=== What you have to do ===
Return the lines below in which the string "deadline" occurs.

=== Information shown ===
_ _ _ _ _ _ _
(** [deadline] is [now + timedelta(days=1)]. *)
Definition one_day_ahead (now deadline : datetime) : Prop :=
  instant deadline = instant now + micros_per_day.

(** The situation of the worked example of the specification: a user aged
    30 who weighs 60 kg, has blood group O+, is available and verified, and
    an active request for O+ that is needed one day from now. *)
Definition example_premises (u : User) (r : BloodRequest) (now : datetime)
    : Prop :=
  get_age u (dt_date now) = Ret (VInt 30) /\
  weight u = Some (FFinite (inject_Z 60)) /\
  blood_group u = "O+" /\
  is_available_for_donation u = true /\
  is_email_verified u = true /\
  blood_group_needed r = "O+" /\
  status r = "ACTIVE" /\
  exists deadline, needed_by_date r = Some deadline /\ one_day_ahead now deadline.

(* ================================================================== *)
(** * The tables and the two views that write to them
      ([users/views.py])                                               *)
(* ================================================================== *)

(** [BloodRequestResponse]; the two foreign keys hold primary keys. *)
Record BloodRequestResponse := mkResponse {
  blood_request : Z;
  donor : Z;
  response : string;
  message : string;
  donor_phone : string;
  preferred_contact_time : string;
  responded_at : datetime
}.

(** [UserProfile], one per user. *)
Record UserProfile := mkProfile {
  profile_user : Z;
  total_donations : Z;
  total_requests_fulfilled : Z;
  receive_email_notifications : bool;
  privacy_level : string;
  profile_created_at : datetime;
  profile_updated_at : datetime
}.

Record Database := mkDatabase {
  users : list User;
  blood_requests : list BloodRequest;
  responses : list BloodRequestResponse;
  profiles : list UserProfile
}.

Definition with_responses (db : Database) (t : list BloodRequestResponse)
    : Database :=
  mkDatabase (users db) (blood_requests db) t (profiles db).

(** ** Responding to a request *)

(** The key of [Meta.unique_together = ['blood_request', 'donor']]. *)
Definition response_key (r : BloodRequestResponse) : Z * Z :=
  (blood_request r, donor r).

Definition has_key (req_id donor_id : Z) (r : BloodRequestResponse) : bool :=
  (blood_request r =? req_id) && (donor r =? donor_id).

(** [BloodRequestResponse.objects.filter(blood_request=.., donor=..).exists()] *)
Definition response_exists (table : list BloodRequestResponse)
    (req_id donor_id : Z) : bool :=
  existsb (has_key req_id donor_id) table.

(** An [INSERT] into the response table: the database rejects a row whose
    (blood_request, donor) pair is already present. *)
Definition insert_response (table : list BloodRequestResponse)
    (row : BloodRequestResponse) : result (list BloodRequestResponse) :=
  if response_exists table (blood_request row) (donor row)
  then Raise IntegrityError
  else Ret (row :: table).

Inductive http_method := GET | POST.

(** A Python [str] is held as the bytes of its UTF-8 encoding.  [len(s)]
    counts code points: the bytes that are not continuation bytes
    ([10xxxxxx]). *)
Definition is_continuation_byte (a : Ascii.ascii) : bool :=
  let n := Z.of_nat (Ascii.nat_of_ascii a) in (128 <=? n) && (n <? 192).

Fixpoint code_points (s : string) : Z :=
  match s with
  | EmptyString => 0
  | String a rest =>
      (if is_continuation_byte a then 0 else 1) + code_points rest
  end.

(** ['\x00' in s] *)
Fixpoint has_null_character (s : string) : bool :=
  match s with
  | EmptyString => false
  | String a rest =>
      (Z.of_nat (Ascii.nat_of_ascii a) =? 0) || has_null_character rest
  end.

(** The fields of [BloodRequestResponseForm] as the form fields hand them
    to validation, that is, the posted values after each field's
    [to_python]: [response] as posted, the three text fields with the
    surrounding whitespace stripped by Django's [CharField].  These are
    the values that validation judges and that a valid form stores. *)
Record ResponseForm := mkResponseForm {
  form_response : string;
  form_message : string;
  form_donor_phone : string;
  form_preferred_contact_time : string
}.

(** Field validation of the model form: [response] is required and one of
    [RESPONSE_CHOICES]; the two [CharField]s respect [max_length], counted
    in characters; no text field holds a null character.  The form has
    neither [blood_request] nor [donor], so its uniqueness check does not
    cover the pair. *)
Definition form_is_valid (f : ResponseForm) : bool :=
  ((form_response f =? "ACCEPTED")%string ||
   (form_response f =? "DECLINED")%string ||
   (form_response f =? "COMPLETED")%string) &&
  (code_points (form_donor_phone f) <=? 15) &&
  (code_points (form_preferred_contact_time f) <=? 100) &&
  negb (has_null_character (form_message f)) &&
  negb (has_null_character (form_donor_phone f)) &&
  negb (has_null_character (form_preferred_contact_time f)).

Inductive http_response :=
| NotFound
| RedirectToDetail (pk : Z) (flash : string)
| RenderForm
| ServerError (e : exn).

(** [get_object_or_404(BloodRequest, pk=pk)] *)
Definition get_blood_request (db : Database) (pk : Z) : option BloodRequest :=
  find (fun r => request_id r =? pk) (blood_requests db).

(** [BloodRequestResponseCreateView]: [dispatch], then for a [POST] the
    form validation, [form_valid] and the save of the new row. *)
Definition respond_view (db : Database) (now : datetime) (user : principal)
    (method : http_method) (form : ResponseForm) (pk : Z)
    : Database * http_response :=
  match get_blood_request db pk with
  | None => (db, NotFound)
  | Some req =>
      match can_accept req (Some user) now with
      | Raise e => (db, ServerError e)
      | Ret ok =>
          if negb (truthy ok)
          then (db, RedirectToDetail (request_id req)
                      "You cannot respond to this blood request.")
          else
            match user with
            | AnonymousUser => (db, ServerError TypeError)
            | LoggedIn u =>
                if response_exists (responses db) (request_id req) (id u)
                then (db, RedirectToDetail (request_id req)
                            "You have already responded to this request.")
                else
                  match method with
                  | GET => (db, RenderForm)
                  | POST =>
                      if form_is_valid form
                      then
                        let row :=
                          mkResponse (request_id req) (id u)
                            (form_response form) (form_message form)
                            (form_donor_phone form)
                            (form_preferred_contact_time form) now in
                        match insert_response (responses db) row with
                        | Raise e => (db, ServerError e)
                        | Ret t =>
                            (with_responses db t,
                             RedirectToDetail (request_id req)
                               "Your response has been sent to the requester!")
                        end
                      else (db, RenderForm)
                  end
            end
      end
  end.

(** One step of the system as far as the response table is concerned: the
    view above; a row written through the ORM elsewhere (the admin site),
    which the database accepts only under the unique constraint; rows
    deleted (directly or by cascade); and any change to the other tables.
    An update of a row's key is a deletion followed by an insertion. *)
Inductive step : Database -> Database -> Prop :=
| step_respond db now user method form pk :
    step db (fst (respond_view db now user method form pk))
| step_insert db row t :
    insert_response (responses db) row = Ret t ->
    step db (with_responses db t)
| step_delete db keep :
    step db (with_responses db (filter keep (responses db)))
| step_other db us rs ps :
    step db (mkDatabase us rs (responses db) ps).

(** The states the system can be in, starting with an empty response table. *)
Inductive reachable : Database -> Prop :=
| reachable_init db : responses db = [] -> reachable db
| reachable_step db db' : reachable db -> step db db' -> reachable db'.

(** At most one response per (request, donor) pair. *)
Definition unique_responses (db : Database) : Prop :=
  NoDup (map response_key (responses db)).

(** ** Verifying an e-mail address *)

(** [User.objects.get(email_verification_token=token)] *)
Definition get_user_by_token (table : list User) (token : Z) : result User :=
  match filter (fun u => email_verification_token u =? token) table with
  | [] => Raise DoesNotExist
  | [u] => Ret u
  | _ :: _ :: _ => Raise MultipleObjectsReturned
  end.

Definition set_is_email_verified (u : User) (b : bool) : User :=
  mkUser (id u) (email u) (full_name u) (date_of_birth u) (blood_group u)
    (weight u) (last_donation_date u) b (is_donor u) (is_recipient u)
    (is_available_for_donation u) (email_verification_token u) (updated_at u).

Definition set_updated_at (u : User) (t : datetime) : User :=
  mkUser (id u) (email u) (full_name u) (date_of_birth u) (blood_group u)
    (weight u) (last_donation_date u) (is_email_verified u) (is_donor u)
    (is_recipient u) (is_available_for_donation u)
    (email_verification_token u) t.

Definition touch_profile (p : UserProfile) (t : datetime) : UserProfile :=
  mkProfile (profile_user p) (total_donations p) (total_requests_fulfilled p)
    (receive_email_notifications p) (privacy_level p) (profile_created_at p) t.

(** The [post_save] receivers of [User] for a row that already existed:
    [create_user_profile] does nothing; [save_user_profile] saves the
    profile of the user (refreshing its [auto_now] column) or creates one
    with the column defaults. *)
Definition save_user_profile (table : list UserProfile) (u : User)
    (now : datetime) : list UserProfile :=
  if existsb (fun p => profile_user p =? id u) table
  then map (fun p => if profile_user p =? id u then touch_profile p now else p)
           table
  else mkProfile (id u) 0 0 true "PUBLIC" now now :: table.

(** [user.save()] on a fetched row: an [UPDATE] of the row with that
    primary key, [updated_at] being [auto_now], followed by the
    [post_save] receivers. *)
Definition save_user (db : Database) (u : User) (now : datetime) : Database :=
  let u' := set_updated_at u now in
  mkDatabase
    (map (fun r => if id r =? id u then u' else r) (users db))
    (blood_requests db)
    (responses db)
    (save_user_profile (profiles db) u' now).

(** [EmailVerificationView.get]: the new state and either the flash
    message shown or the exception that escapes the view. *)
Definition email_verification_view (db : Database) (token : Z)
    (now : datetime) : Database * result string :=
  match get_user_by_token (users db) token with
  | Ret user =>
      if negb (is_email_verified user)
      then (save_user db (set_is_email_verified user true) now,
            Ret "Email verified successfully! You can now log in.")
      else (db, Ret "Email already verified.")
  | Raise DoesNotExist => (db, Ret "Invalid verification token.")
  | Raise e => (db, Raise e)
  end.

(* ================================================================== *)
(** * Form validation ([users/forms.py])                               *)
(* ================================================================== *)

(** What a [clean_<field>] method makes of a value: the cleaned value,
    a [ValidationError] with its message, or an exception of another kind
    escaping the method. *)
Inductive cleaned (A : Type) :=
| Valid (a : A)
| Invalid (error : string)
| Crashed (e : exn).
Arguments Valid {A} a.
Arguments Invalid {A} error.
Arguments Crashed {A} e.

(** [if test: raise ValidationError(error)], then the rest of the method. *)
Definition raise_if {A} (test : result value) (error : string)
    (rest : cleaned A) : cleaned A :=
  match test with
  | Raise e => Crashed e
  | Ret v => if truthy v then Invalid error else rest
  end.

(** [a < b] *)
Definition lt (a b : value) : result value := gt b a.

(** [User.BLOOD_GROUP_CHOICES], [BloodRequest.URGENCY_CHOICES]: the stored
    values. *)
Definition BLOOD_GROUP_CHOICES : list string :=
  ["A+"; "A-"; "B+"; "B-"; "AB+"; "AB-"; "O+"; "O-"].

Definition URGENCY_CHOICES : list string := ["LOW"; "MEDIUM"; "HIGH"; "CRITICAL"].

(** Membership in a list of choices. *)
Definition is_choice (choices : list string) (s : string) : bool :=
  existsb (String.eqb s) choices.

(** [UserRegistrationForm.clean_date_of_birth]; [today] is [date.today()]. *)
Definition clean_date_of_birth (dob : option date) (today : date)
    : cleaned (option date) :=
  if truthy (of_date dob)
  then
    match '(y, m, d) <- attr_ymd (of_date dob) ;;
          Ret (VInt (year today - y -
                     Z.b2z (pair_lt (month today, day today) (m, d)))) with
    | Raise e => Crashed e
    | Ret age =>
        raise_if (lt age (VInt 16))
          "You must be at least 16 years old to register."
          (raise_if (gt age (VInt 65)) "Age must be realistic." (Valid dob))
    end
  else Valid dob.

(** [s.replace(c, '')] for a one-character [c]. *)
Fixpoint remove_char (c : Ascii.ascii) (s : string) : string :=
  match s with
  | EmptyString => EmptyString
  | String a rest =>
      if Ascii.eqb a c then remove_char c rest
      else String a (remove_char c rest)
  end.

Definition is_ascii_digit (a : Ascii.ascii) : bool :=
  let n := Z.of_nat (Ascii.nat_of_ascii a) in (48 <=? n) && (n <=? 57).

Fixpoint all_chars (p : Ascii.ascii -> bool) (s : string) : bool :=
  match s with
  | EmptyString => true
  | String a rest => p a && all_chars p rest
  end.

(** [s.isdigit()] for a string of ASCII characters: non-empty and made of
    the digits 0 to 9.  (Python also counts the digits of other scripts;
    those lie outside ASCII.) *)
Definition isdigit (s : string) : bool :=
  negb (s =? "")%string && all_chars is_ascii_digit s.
_ _ _ _ _ _ _
=== Result below ===
(** [deadline] is [now + timedelta(days=1)]. *)
Definition one_day_ahead (now deadline : datetime) : Prop :=
  instant deadline = instant now + micros_per_day.
  exists deadline, needed_by_date r = Some deadline /\ one_day_ahead now deadline.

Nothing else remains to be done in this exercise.